Another service user who had previously attended a MCH before switching to a camp, stated that she would try to stop taking the medications as soon as she felt normal, due to the cost. A psychiatrist at one MCH stated that he referred his poorest patients to the camp, as they were unable to afford medications. He could not however, refer everyone due to a lack of capacity at the camp.

Although medications are usually available free of cost at BIMHAS and the camps, five out of the twenty-one service users struggled to pay for travel. One missed camps due to a lack of money and therefore did not take the medication regularly. Another had to borrow money, and a third had asked someone else who was attending the camp to pick up the medications on their behalf. A service user who had previously been travelling to a government hospital to consult a psychiatrist, found it more affordable to consult a local private doctor instead. This local doctor, a cardiologist, had repeated the psychiatrist’s prescription for alprazolam and olanzapine for the past two years.
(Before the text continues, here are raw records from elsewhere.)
Lemma shape_task_ok_iff (t : value) :
  (∃ v, shape_task t = ok v) ↔
  ∃ tags assignees,
    get t "tags" = ok tags ∧ get t "assignees" = ok assignees
    ∧ collection_ok tags ∧ collection_ok assignees.
Proof.
  unfold shape_task, shape_due. split.
  - intros [v H]. repeat bind_inv H.
    match goal with
    | Ht : get t "tags" = inr ?tg, Ha : get t "assignees" = inr ?asg |- _ =>
        exists tg, asg
    end.
    split_and!; [done..| |].
    + apply (js_map_opt_ok_iff (λ x, get x "name")); [intros; apply get_ok_iff|eauto].
    + apply (js_map_opt_ok_iff shape_assignee); [apply shape_assignee_ok_iff|eauto].
  - intros (tg & asg & Htg & Hasg & Hc1 & Hc2).
    pose proof (get_ok_not_nullish _ _ _ Htg) as Hn.
    destruct (get_total t "id" Hn) as [i ->].
    destruct (get_total t "name" Hn) as [n ->].
    destruct (get_total t "description" Hn) as [de ->].
    destruct (get_total t "status" Hn) as [st ->].
    destruct (get_total t "priority" Hn) as [pr ->].
    destruct (get_total t "due_date" Hn) as [d ->].
    destruct (get_total t "url" Hn) as [u ->].
    rewrite Htg, Hasg. cbn [mbind result_bind].
    destruct (get_opt_total st "status") as [s ->].
    destruct (get_opt_total pr "priority") as [p ->].
    cbn [mbind result_bind].
    apply (js_map_opt_ok_iff (λ x, get x "name")) in Hc1 as [r1 ->];
      [|intros; apply get_ok_iff].
    apply (js_map_opt_ok_iff shape_assignee) in Hc2 as [r2 ->];
      [|apply shape_assignee_ok_iff].
    cbn. by eexists.
Qed.

Section TaskFailure.

Context {World : Type}.
Variable fetch : request → World → option response * World.
Variable TOKEN : string.

(** X10.  After a successful call whose answer has a due date that is not
    an object or an array (the declared type is a string; converting an
    object to a number can throw), the task tool returns a result exactly
    when the answer is not [null] and its [tags] and [assignees] are each
    missing, [null], or an array without [null] elements.  On any other such
    answer (a [tags] that is a string, an assignee that is [null]) the tool
    fails although upstream answered. *)
Theorem task_succeeds_iff_collections_ok (id : string) (w : World) (t : value) :
  api_result (fetch (mk_request TOKEN "GET" ("/task/" +:+ id) None) w).1 = ok t →
  (∀ d, get t "due_date" = ok d → primitive d = true) →
  (∃ out, outcome (run (task fetch TOKEN id) w) = ok out) ↔
  ∃ tags assignees,
    get t "tags" = ok tags ∧ get t "assignees" = ok assignees
    ∧ collection_ok tags ∧ collection_ok assignees.
Proof.
  intros Hapi _. rewrite run_task. cbv zeta. cbn [outcome fst]. rewrite Hapi.
  cbn [mbind result_bind]. rewrite <- shape_task_ok_iff.
  destruct (shape_task t) as [e|v]; cbn; split; intros [x Hx]; try discriminate;
    by eexists.
Qed.

End TaskFailure.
One CBW stated that although the majority of service users could afford the cost, occasionally the NGO would need to provide financial assistance. Another explained that one or two per cent of service users with financial difficulties decided to revert to using superstitious remedies. In those cases the NGO tried to convince them to return to the psychiatrist and offered to pay their travel expenses for the next consultation. In contrast a third CBW stated that there were many patients who could not afford the travel expenses, therefore the NGO tried to provide them with three months of medication, to reduce the number of times they were required to attend the camp. A psychiatrist described two groups of patients: those who could not afford the cost and those who could but did not prioritise mental illness so were unwilling to pay.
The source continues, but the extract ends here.